Hi,

I have found a flaw in the HTTP-Session Handling I implemented some time ago:

If all the endpoints supporting HTTP-Session Handling are called in a multicast 
and the scope of the session is supposed to be the exchange, this will not work 
as expected.

See the following examples:
                from("direct:exchange")
                    .to(getTestServerEndpointSessionUrl() + 
"?cookieHandler=#exchangeCookieHandler")
                    .to(getTestServerEndpointSessionUrl() + 
"?cookieHandler=#exchangeCookieHandler")
                    .to("mock:result");

                from("direct:exchangeWithHandlerBeforeMulticast")
                    .streamCaching()
                    .to(getTestServerEndpointSessionUrl() + 
"?cookieHandler=#exchangeCookieHandler")
                    .multicast(new SimpleConcatenationStrategy())
                        .to(getTestServerEndpointSessionUrl() + 
"?cookieHandler=#exchangeCookieHandler")
                        .to(getTestServerEndpointSessionUrl() + 
"?cookieHandler=#exchangeCookieHandler")
                    .end()
                    .to("mock:result");

                from("direct:exchangeWithMulticast")
                    .streamCaching()
                    .multicast(new SimpleConcatenationStrategy())
                        .to(getTestServerEndpointSessionUrl() + 
"?cookieHandler=#exchangeCookieHandler")
                        .to(getTestServerEndpointSessionUrl() + 
"?cookieHandler=#exchangeCookieHandler")
                    .end()
                    .to("mock:result");

The first two examples work, the third does not work. The reason for that is 
that the ExchangeCookieHandler will store the HTTP session cookies in an 
exchange property. In the first example there is only one single exchange, so 
we have no issues there. In the second example the exchange is copied for the 
multicast branches, but as there is an endpoint supporting cookies before the 
multicast all these copied exchanges will get the exchange property with the 
reference to the cookie store and work as expected. In the third example each 
of the multicast branches will get a new exchange without a cookie store and 
will create a (separate) new ones, so the two calls cannot share a session.
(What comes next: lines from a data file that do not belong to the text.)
(** What a row of the result says, in terms of the usages the call
    selects for its skill. *)
Lemma recommendation_shape project_type limit (t : Tables) (r : Recommendation) :
  In r (skillRecommend project_type limit t) ->
  In (skill r) (skills t) /\
  (Sql.or_null project_type <> None ->
   Props.selected project_type (skill r) t <> []) /\
  usage_count r = Z.of_nat (List.length (Props.selected project_type (skill r) t)) /\
  success_rate r =
    match Props.selected project_type (skill r) t with
    | [] => Qmake 0 1
    | us => Qmake (Z.of_nat (List.length (filter Props.succeeded us)))
                  (Pos.of_nat (List.length us))
    end.
Proof.
  unfold skillRecommend, Props.selected, Props.passes, Props.usages_of.
  destruct (Sql.or_null project_type) as [p |] eqn:Ep.
  - intros H. apply LIMIT_In, ORDER_BY_In, filter_In in H. destruct H as [H _].
    apply in_map_iff in H. destruct H as [[s rows] [<- Hg]].
    unfold groups in Hg. apply filter_In in Hg. destruct Hg as [Hg Hne].
    apply in_map_iff in Hg. destruct Hg as [s' [[= -> <-] Hs]].
    cbn [fst snd] in *. rewrite where_path_like in *.
    set (sel := filter _ (filter _ (skill_usage t))) in *.
    destruct sel as [| u us] eqn:Eus; [discriminate |].
    rewrite aggregate_usages by discriminate.
    cbn [skill usage_count success_rate].
    split; [exact Hs |]. split; [discriminate |]. split; reflexivity.
  - intros H. apply LIMIT_In, ORDER_BY_In in H.
    apply in_map_iff in H. destruct H as [[s rows] [<- Hg]].
    unfold groups in Hg. apply filter_In in Hg. destruct Hg as [Hg _].
    apply in_map_iff in Hg. destruct Hg as [s' [[= -> <-] Hs]].
    cbn [fst snd].
    assert (Hrows : filter (fun _ => true) (LEFT_JOIN s (skill_usage t))
                    = LEFT_JOIN s (skill_usage t))
      by (apply filter_all, forallb_forall; reflexivity).
    rewrite Hrows.
    assert (Hsel : forall l : list SkillUsage, filter (fun _ => true) l = l)
      by (intros l; apply filter_all, forallb_forall; reflexivity).
    unfold LEFT_JOIN.
    destruct (filter _ (skill_usage t)) as [| u us] eqn:Eus.
    + rewrite aggregate_null. cbn [skill usage_count success_rate].
      cbn.
      split; [exact Hs |]. split; [congruence |]. split; reflexivity.
    + rewrite aggregate_usages by discriminate.
      cbn [skill usage_count success_rate].
      rewrite Hsel.
      split; [exact Hs |]. split; [congruence |]. split; reflexivity.
Qed.


End RecommendFacts.

(** C2, as stated, fails: with a project type the count is that of the
    matching usages only.  A skill with one usage under a path with [ts] in
    it and one under another path is reported with usage_count 1, while it
    has 2 usages. *)
Lemma C2_skillRecommend_counts_counterexample :
  let a :=
    {| Skills.id := 1; Skills.name := "skillA"; Skills.version := "1.0";
       Skills.source := "plugin"; Skills.project_path := None;
       Skills.installed_by := None;
       Skills.installed_at := "2024-01-01 12:00:00";
       Skills.last_used_at := Some "2024-01-01 12:05:00"; Skills.use_count := 1 |} in
  let t :=
    {| Skills.skills := [a];
       Skills.skill_usage :=
         [ {| Skills.u_id := 1; Skills.u_skill_name := "skillA";
              Skills.u_project_path := Some "/work/ts-app";
              Skills.u_started_at := Some "2024-01-01 12:00:00";
              Skills.u_completed_at := Some "2024-01-01 12:01:00";
              Skills.u_success := Some true; Skills.u_outcome := None;
              Skills.u_tokens_used := None; Skills.u_notes := None |};
           {| Skills.u_id := 2; Skills.u_skill_name := "skillA";
              Skills.u_project_path := Some "/work/py-app";
              Skills.u_started_at := Some "2024-01-01 12:05:00";
              Skills.u_completed_at := None;
              Skills.u_success := None; Skills.u_outcome := None;
              Skills.u_tokens_used := None; Skills.u_notes := None |} ] |} in
  exists r,
    In r (Skills.skillRecommend (Some "ts") None t) /\
    Skills.skill r = a /\
    Skills.usage_count r = 1 /\
    Z.of_nat (List.length (Props.usages_of a t)) = 2.
Proof.
  eexists. split; [left; reflexivity |]. repeat split.
Qed.

(** On the same tables without a project type: the usage that is not
    completed enters the average as a failure, so the rate is 1/2 where the
    mean over the completed usages is 1. *)
Example skillRecommend_unfinished_usage_in_average :
  let a :=
    {| Skills.id := 1; Skills.name := "skillA"; Skills.version := "1.0";
       Skills.source := "plugin"; Skills.project_path := None;
       Skills.installed_by := None;
       Skills.installed_at := "2024-01-01 12:00:00";
       Skills.last_used_at := Some "2024-01-01 12:05:00"; Skills.use_count := 1 |} in
  let t :=
    {| Skills.skills := [a];
       Skills.skill_usage :=
         [ {| Skills.u_id := 1; Skills.u_skill_name := "skillA";
              Skills.u_project_path := Some "/work/ts-app";
              Skills.u_started_at := Some "2024-01-01 12:00:00";
              Skills.u_completed_at := Some "2024-01-01 12:01:00";
              Skills.u_success := Some true; Skills.u_outcome := None;
              Skills.u_tokens_used := None; Skills.u_notes := None |};
           {| Skills.u_id := 2; Skills.u_skill_name := "skillA";
              Skills.u_project_path := Some "/work/py-app";
              Skills.u_started_at := Some "2024-01-01 12:05:00";
              Skills.u_completed_at := None;
              Skills.u_success := None; Skills.u_outcome := None;
              Skills.u_tokens_used := None; Skills.u_notes := None |} ] |} in
  map Skills.success_rate (Skills.skillRecommend None None t) = [Qmake 1 2] /\
  Props.mean_success (Props.usages_of a t) = Qmake 1 1.
Proof. split; reflexivity. Qed.

(** C2, amended. For every skill returned by skillRecommend, usage_count
    is the number of the skill's usages the call selects, completed or not:
    all of them without a project type, those whose project_path is LIKE
    %project_type% with one.  success_rate is 0 when none of the selected
    usages is completed, and is the mean of the success flag over the
    selected usages when all of them are completed. *)
Theorem C2_skillRecommend_rate_and_count :
  forall project_type limit (t : Skills.Tables) (r : Skills.Recommendation),
    In r (Skills.skillRecommend project_type limit t) ->
    Skills.usage_count r
    = Z.of_nat (List.length (Props.selected project_type (Skills.skill r) t))
    /\
    (filter Props.is_completed (Props.selected project_type (Skills.skill r) t) = [] ->
     Qeq (Skills.success_rate r) (Qmake 0 1))
    /\
    (forallb Props.is_completed (Props.selected project_type (Skills.skill r) t) = true ->
     Qeq (Skills.success_rate r)
         (Props.mean_success (Props.selected project_type (Skills.skill r) t))).
Proof.
  intros project_type limit t r Hr.
  destruct (recommendation_shape project_type limit t r Hr) as [_ [_ [Hc Hrate]]].
  split; [exact Hc |]. rewrite Hrate. clear Hc Hrate.
  destruct (Props.selected project_type (Skills.skill r) t) as [| u us].
  - split; reflexivity.
  - cbv beta iota zeta. split.
    + intros Hnone. rewrite (filter_succeeded_completed _ Hnone).
      unfold Qeq. simpl. reflexivity.
    + intros Hall. unfold Props.mean_success.
      rewrite (filter_all _ _ Hall). reflexivity.
Qed.

(** A skill with two completed usages, one of them a success: rate 1/2,
    count 2. *)
Lemma C2_skillRecommend_rate_and_count_witness :
  let a :=
    {| Skills.id := 1; Skills.name := "skillA"; Skills.version := "1.0";
       Skills.source := "plugin"; Skills.project_path := None;
       Skills.installed_by := None;
       Skills.installed_at := "2024-01-01 12:00:00";
       Skills.last_used_at := Some "2024-01-01 12:05:00"; Skills.use_count := 2 |} in
  let usage i ok :=
    {| Skills.u_id := i; Skills.u_skill_name := "skillA";
       Skills.u_project_path := Some "/work/ts-app";
       Skills.u_started_at := Some "2024-01-01 12:00:00";
       Skills.u_completed_at := Some "2024-01-01 12:01:00";
       Skills.u_success := Some ok; Skills.u_outcome := None;
       Skills.u_tokens_used := None; Skills.u_notes := None |} in
  let t := {| Skills.skills := [a]; Skills.skill_usage := [usage 1 true; usage 2 false] |} in
  let r := {| Skills.skill := a; Skills.success_rate := Qmake 1 2; Skills.usage_count := 2 |} in
  In r (Skills.skillRecommend (Some "TS") (Some 5) t) /\
  Skills.usage_count r = 2 /\
  Qeq (Skills.success_rate r) (Qmake 1 2).
Proof.
  intros a usage t r.
  assert (Hin : In r (Skills.skillRecommend (Some "TS") (Some 5) t))
    by (left; reflexivity).
  split; [exact Hin |].
  destruct (C2_skillRecommend_rate_and_count (Some "TS") (Some 5) t r Hin)
    as [Hc [_ Hm]].
  split; [exact Hc | exact (Hm eq_refl)].
Defined.




(** ** tools/context.ts *)

Section ContextFacts.

Import Context.

Context {json : Type}.
Variable JSON_stringify : json -> string.
Variable JSON_parse : string -> option json.
Variable of_string : string -> json.

(** The row a lookup finds right after the upsert of its key. *)
Lemma find_upsert ts sid k val skill expires (context : list ContextEntry) :
  exists row,
    find (at_key sid k) (upsert ts sid k val skill expires context) = Some row /\
    value row = val /\ expires_at row = expires /\ skill_name row = skill /\
    session_id row = sid /\ key row = k.
Proof.
  unfold upsert.
  destruct (existsb (at_key sid k) context) eqn:E.
  - destruct (find (at_key sid k) context) as [row |] eqn:F.
    + eexists. split.
      * apply find_map_stable; [| exact F].
        intros y. destruct (at_key sid k y) eqn:Ey; [| exact Ey].
        unfold at_key in *. exact Ey.
      * apply find_some in F. destruct F as [_ F]. rewrite F. simpl.
        unfold at_key in F. apply andb_prop in F. destruct F as [F1 F2].
        apply String.eqb_eq in F1, F2. auto.
    + apply find_none_existsb in F. congruence.
  - eexists. split.
    + apply find_app_new; [now apply find_none_existsb |].
      unfold at_key. simpl. now rewrite !String.eqb_refl.
    + simpl. auto.
Qed.

Lemma contextSet_no_expiry now sid k v skill (context : list ContextEntry) :
  contextSet JSON_stringify now sid k v skill None context =
  (Ok (true, k),
   upsert (Time.CURRENT_TIMESTAMP now) sid k (JSON_stringify v)
     (Sql.or_null skill) None context).
Proof. reflexivity. Qed.

(** A lookup after a purge that spares the row. *)
Lemma contextGet_found later sid k (context : list ContextEntry) (row : ContextEntry) :
  find (at_key sid k) context = Some row ->
  expired (Time.CURRENT_TIMESTAMP later) row = false ->
  fst (contextGet JSON_parse of_string later sid k context) =
  Some (match JSON_parse (value row) with
        | Some v => v
        | None => of_string (value row)
        end).
Proof.
  intros Hf He. unfold contextGet, purge. cbn [fst].
  rewrite (find_filter_kept _ _ _ row Hf) by now rewrite He.
  now destruct (JSON_parse (value row)).
Qed.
A workaround for the issue would be the following change in the route:
                from("direct:exchangeWithMulticast")
                    .streamCaching()
                    .setProperty("dummy").method("exchangeCookieHandler", 
"getCookieStore")
                    .multicast(new SimpleConcatenationStrategy())
                        .to(getTestServerEndpointSessionUrl() + 
"?cookieHandler=#exchangeCookieHandler")
                        .to(getTestServerEndpointSessionUrl() + 
"?cookieHandler=#exchangeCookieHandler")
                    .end()
                    .to("mock:result");

calling the getCookieStore method in the exchangeCookieHandler (with the 
initial exchange as a parameter) will create an empty cookie store and set it 
to the exchange property. This store reference is copied to the exchanges used 
in the multicast and both exchanges can share the session again.
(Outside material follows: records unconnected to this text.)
(** X9.  [export_to_json] replaces the file: after an export that returned,
    the same export again returns too, and the file holds the array once,
    as after the first. *)
Theorem export_json_again s p s1 :
  export_to_json p s = (Return tt, s1) →
  ∃ s2,
    export_to_json p s1 = (Return tt, s2)
    ∧ read_file p (fs s1)
      = Some (json.dumps (json.of_list (map to_dict (records s))))
    ∧ read_file p (fs s2) = read_file p (fs s1).
Proof.
  intros Hrun. destruct (prepare p (fs s)) as [e|n] eqn:Hprep.
  { by rewrite (export_to_json_io_error _ _ _ Hprep) in Hrun. }
  rewrite (export_to_json_ok _ _ _ Hprep) in Hrun. simplify_eq.
  set (text := json.dumps (json.of_list (map to_dict (records s)))).
  set (s1 := logged INFO _ _).
  assert (Hfile : read_file p (fs s1) = Some text).
  { apply (written_file p n text). by eapply prepare_lookup. }
  destruct (prepare_existing_file p (fs s1) text) as (n2 & Hprep2);
    [by eapply prepare_nonempty|done|].
  rewrite (export_to_json_ok _ _ _ Hprep2). eexists. split; [done|].
  split; [done|]. rewrite Hfile. cbn [logged logger_emit snd fs set_fs].
  apply (written_file p n2 text). by eapply prepare_lookup.
Qed.

Lemma export_json_again_witness :
  export_to_json ["out"; "r.json"] demo_state
  = (Return tt, (export_to_json ["out"; "r.json"] demo_state).2)
  ∧ ∃ s2,
      export_to_json ["out"; "r.json"]
        (export_to_json ["out"; "r.json"] demo_state).2 = (Return tt, s2)
      ∧ read_file ["out"; "r.json"]
          (fs (export_to_json ["out"; "r.json"] demo_state).2)
        = Some (json.dumps (json.of_list (map to_dict (records demo_state))))
      ∧ read_file ["out"; "r.json"] (fs s2)
        = read_file ["out"; "r.json"]
            (fs (export_to_json ["out"; "r.json"] demo_state).2).
Proof.
  split; [vm_compute; reflexivity|].
  apply (export_json_again demo_state ["out"; "r.json"]).
  vm_compute; reflexivity.
Defined.

(** X10.  [export_to_csv] replaces the file as well: after an export that
    returned, the same export again returns and leaves the same header and
    rows, not a second copy of them. *)
Theorem export_csv_again whois_whois s p s1 :
  reachable whois_whois s →
  export_to_csv p s = (Return tt, s1) →
  ∃ s2 text,
    export_to_csv p s1 = (Return tt, s2)
    ∧ text = csv_text (map Some field_names
                         :: map (λ r, map snd (to_dict r)) (records s))
    ∧ read_file p (fs s1) = Some text
    ∧ read_file p (fs s2) = Some text.
Proof.
  intros [_ Hrefs _]%reachable_wf Hrun.
  destruct (prepare p (fs s)) as [e|n] eqn:Hprep.
  { by rewrite (export_to_csv_io_error _ _ _ Hprep) in Hrun. }
  destruct (results s) as [|l0 ls] eqn:Hres.
  { by rewrite (export_to_csv_empty _ _ _ Hres Hprep) in Hrun. }
  assert (Hne : results s ≠ []) by by rewrite Hres.
  pose proof (records_length s Hrefs) as Hlen.
  destruct (records s) as [|r0 rest] eqn:Hrecs.
  { rewrite Hres in Hlen. simpl in Hlen. lia. }
  destruct (export_to_csv_ok p s n r0 rest Hne Hrecs Hprep)
    as (n' & Hok & Hfile).
  rewrite Hok in Hrun. simplify_eq.
  set (s1 := logged INFO _ _). rewrite keys_to_dict, Hrecs in Hfile.
  destruct (prepare_existing_file p (fs s1) _ (prepare_nonempty _ _ _ Hprep)
              Hfile) as (n2 & Hprep2).
  destruct (export_to_csv_ok p s1 n2 r0 rest) as (n2' & Hok2 & Hfile2);
    [exact Hne|exact Hrecs|exact Hprep2|].
  rewrite Hok2. eexists _, _. split; [done|]. split; [done|].
  split; [exact Hfile|]. cbn [logged logger_emit snd fs set_fs].
  rewrite Hfile2, keys_to_dict.
  change (records s1) with (records s). by rewrite Hrecs.
Qed.

Lemma export_csv_again_witness :
  reachable mock_whois demo_state
  ∧ export_to_csv ["out"; "r.csv"] demo_state
    = (Return tt, (export_to_csv ["out"; "r.csv"] demo_state).2)
  ∧ ∃ s2 text,
      export_to_csv ["out"; "r.csv"]
        (export_to_csv ["out"; "r.csv"] demo_state).2 = (Return tt, s2)
      ∧ text = csv_text (map Some field_names
                           :: map (λ r, map snd (to_dict r))
                                (records demo_state))
      ∧ read_file ["out"; "r.csv"]
          (fs (export_to_csv ["out"; "r.csv"] demo_state).2) = Some text
      ∧ read_file ["out"; "r.csv"] (fs s2) = Some text.
Proof.
  split; [apply reachable_exec, reachable_init|].
  split; [vm_compute; reflexivity|].
  apply (export_csv_again mock_whois demo_state ["out"; "r.csv"]).
  - apply reachable_exec, reachable_init.
  - vm_compute; reflexivity.
Defined.
Lemma cache_equivalence_under_causal_mask_witness :
  exists m1 ctx attn,
    forward ex_noise ex_dot ex_x ex_x ex_x (Some (causal_mask 1 2)) 0
    = (m1, Ok (ctx, attn))
    /\ rect3 1 2 1 ctx = true
    /\ forall t, t < 2 ->
         exists m2 ctx' attn',
           decode_steps ex_noise (start_decoding ex_dot) ex_x t
           = (m2, Ok (ctx', attn'))
           /\ rect3 1 1 1 ctx' = true
           /\ within (4 * INR 1 * INR 2 * 1 * 3 * exp (0 + mask_fill_value))%R
                (position ctx t) ctx'.
Proof.
  eapply (cache_equivalence_under_causal_mask ex_ones ex_noise
            1 1 0 0 false 0 [] ex_dot ex_x _ _ _ _ _ 0%R 3%R 1%R
            ex_dot_built).
  - lia.
  - lia.
  - reflexivity.
  - intros H. discriminate H.
  - reflexivity.
  - cbn. lia.
  - cbn. lia.
  - reflexivity.
  - rcompute. reflexivity.
  - all_entries; rewrite sqrt_1; lra.
  - rcompute. reflexivity.
  - all_entries; apply Rabs_le; lra.
  - intros H. lia.
  - intros o i. cbn. rewrite Rabs_R1. lra.
Defined.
How do we handle this now. I see the following theoretical options:

1.       One option would be to fix this in the code of the 
ExchangeCookieHandler, but I see no way how an entity running in a copied 
exchange could access the exchange it was copied from. Is there some way for 
that?

2.       If the first option is not feasible, we should at least document this 
behavior (and provide a solution how to create the cookie store exchange 
property). The method of setting a dummy exchange property with a bean method 
expression looks a bit ugly to me. The same could also be done with a processor 
(doing some ExchangeCookieHandler.getCookieStore(exchange) call). What would be 
the most elegant way to do so?

What would be the best approach to proceed?